** EXERCISE DIRECTIONS **
Go through the records line by line and work out how many lines hold the word "calls". Answer with the number only.

Stored items
Lemma kind_block_nonempty (k : query_type) (t : Qc) (ts : list Qc) :
  exists s, kind_block k (t :: ts) = inr s /\
            kind s = k /\ count s = S (List.length ts).
Proof.
  unfold kind_block. rewrite mean_nonempty.
  destruct (median_nonempty t ts) as [m ->].
  simpl. eexists. split; [reflexivity|]. split; reflexivity.
Qed.

Lemma kind_block_kind (k : query_type) (times : list Qc) (s : kind_stats) :
  kind_block k times = inr s ->
  kind s = k /\ count s = List.length times.
Proof.
  unfold kind_block, bind.
  destruct (mean times); [discriminate|].
  destruct (median times); [discriminate|].
  destruct (py_min times); [discriminate|].
  destruct (py_max times); [discriminate|].
  intros [= <-]. split; reflexivity.
Qed.

(** The report loop never raises. *)
Lemma report_kinds_total (d : dict) : exists ks, report_kinds d = inr ks.
Proof.
  induction d as [|[k times] d [ks IH]]; simpl.
  - eexists. reflexivity.
  - destruct times as [|t ts].
    + eauto.
    + destruct (kind_block_nonempty k t ts) as [s [-> _]].
      simpl. rewrite IH. simpl. eexists. reflexivity.
Qed.

Lemma report_kinds_lookup (d : dict) (ks : list kind_stats) :
  nonempty_values d -> report_kinds d = inr ks ->
  forall k, kind_line ks k = block_of d k.
Proof.
  unfold kind_line, block_of. revert ks.
  induction d as [|[k0 times] d IH]; intros ks Hd E k; simpl in *.
  - injection E as <-. reflexivity.
  - inversion Hd as [|? ? Hne Hd']; subst. simpl in Hne.
    destruct times as [|t ts]; [congruence|].
    destruct (kind_block k0 (t :: ts)) as [e|s] eqn:Es; [discriminate|].
    simpl in E.
    destruct (report_kinds d) as [e|ks'] eqn:Er; [discriminate|].
    simpl in E. injection E as <-. simpl.
    apply kind_block_kind in Es as Hs. destruct Hs as [Hk _]. rewrite Hk.
    destruct (query_type_eqb_spec k k0) as [->|Hne'].
    + now rewrite Es.
    + now apply IH.
Qed.
(** Its complement: the readings at or below the threshold. *)
Definition count_at_most (f : Reading -> Z) (c : Z) (data : Dataset) : Z :=
  Z.of_nat (length (filter (fun r => f r <= c) data)).

(** ** [generate_report] *)

(** The list [lines] after its fourteen [append] calls. *)
Definition report_lines (stats : Statistics) (abnormal : AbnormalCounts)
    (total_readings : Z) : list string :=
  [ "Health Sensor Data Analysis Report";
    Str.repeat "=" 40;
    "Total readings: " +:+ Str.of_int total_readings;
    "";
    "Averages:";
    "  - Heart Rate (avg): " +:+ Fmt.fixed1 (avg_heart_rate stats) +:+ " bpm";
    "  - Systolic BP (avg): " +:+ Fmt.fixed1 (avg_systolic_bp stats) +:+ " mmHg";
    "  - Glucose (avg): " +:+ Fmt.fixed1 (avg_glucose stats) +:+ " mg/dL";
    "";
    "Abnormal reading counts:";
    "  - High heart rate (>90): " +:+ Str.of_int (high_heart_rate abnormal);
    "  - High systolic BP (>130): "
      +:+ Str.of_int (high_blood_pressure abnormal);
    "  - High glucose (>110): " +:+ Str.of_int (high_glucose abnormal);
    Str.repeat "=" 40 ].

Definition generate_report (stats : Statistics) (abnormal : AbnormalCounts)
    (total_readings : Z) : string :=
  Str.join (String Str.LF "") (report_lines stats abnormal total_readings).

(** ** [save_report] *)

(** The file-system calls as statements. *)
Definition path_exists (p : path) : io bool := fun w =>
  (Ok (Fs.exists_ (fs w) p), w).

Definition makedirs (name : path) : io unit := fun w =>
  let '(t, err) := Fs.makedirs (fs w) name in
  (match err with None => Ok tt | Some e => Raise e end,
   {| fs := t; stdout := stdout w |}).

Definition write_text (p : path) (text : string) : io unit := fun w =>
  match Fs.write_text (fs w) p text with
  | Ok t => (Ok tt, {| fs := t; stdout := stdout w |})
  | Raise e => (Raise e, w)
  end.

Definition save_report (report : string) (filename : path) : io unit :=
  let parent := dirname filename in
  found ← path_exists parent;
  _ ← (if negb (bool_decide (parent = [])) && negb found
       then makedirs parent else mret tt);
  write_text filename report.

(** ** [main] *)

(** The body of [main] for its two paths.  [except Exception] catches
    every exception of [exn_class]. *)
Definition pipeline (data_file out_file : path) : io unit := fun w =>
  match load_data (fs w) data_file with
  | Raise e =>
      print ("Error loading data from " +:+ path_str data_file +:+ ": "
             +:+ exn_msg e) w
  | Ok data =>
      let stats := calculate_statistics data in
      let abnormal := find_abnormal_readings data in
      let total := size data in
      let report := generate_report stats abnormal total in
      (_ ← save_report report out_file;
       print ("Analysis complete. Report written to " +:+ path_str out_file))
        w
  end.

Definition data_file : path := ["health_data.csv"].
Definition out_file : path := ["output"; "analysis_report.txt"].

Definition main : io unit := pipeline data_file out_file.

(** The content of a readable or unreadable file, if the path is one. *)
Definition file_content (t : gmap path node) (p : path) : option string :=
  match t !! p with
  | Some (File f) => Some (content f)
  | _ => None
  end.

(** The report [main] computes from a dataset. *)
Definition report_of (data : Dataset) : string :=
  generate_report (calculate_statistics data) (find_abnormal_readings data)
    (size data).

(** The tree after [save_report] at [out_file]: the directory [output]
    is made if nothing is there, and the report is written when [output]
    is a directory and the target is free or a writable file. *)
Definition written (t : gmap path node) (report : string) : gmap path node :=
  let t1 := match t !! ["output"] with
            | None => <[["output"] := Dir]> t
            | Some _ => t
            end in
  match t1 !! ["output"] with
  | Some Dir =>
      match t !! out_file with
      | None =>
          <[out_file := File {| readable := true; writable := true;
                                content := report |}]> t1
      | Some (File f) =>
          if writable f then
            <[out_file := File {| readable := readable f;
                                  writable := writable f;
                                  content := report |}]> t1
          else t1
      | Some Dir => t1
      end
  | _ => t1
  end.
Lemma save_existing_result (context : Context.t) (data : gmap string pyval)
    (inst : CampaignEvent.t) (db : DB) :
  ∃ e db',
    (CampaignEventWriteSerializer.save TYPE_FLOW TYPE_MESSAGE
       create_single_message update_single_message_flow instance_save
       update_flow_name create_flow_event create_message_event
       context data (Some inst) db).1
    = CampaignEvent.set_relative_to (dict_get data "relative_to")
        (CampaignEvent.set_delivery_hour (dict_get data "delivery_hour")
           (CampaignEvent.set_unit (dict_get data "unit")
              (CampaignEvent.set_offset (dict_get data "offset") e)))
    ∧ (e, db')
      = if truthy (dict_get data "flow") then
          (CampaignEvent.set_message PyNone
             (CampaignEvent.set_event_type TYPE_FLOW
                (CampaignEvent.set_flow (dict_get data "flow") inst)), db)
        else if negb (String.eqb (CampaignEvent.event_type inst) TYPE_MESSAGE) then
          (CampaignEvent.set_event_type TYPE_MESSAGE
             (CampaignEvent.set_flow
                (create_single_message (Context.org context) (Context.user context)
                   (dict_get data "message") db).1
                (CampaignEvent.set_message (dict_get data "message") inst)),
           (create_single_message (Context.org context) (Context.user context)
              (dict_get data "message") db).2)
        else
          (CampaignEvent.set_message (dict_get data "message") inst,
           update_single_message_flow (CampaignEvent.flow inst)
             (dict_get data "message") db).
Proof.
  unfold CampaignEventWriteSerializer.save.
  destruct (truthy (dict_get data "flow")).
  - eexists _, _. split; [|reflexivity].
    destruct (instance_save _ db) as [e1 db1] eqn:E1. rewrite update_flow_name_keeps.
    change e1 with (e1, db1).1. by rewrite <- E1, instance_save_keeps.
  - cbn [CampaignEvent.event_type CampaignEvent.set_message].
    destruct (negb _).
    + destruct (create_single_message _ _ _ db) as [f db0]. cbn [fst snd].
      eexists _, _. split; [|reflexivity].
      destruct (instance_save _ db0) as [e1 db1] eqn:E1. rewrite update_flow_name_keeps.
      change e1 with (e1, db1).1. by rewrite <- E1, instance_save_keeps.
    + eexists _, _. split; [|reflexivity].
      destruct (instance_save _ _) as [e1 db1] eqn:E1. rewrite update_flow_name_keeps.
      change e1 with (e1, db1).1. by rewrite <- E1, instance_save_keeps.
Qed.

** PROBLEM SOLUTION **
2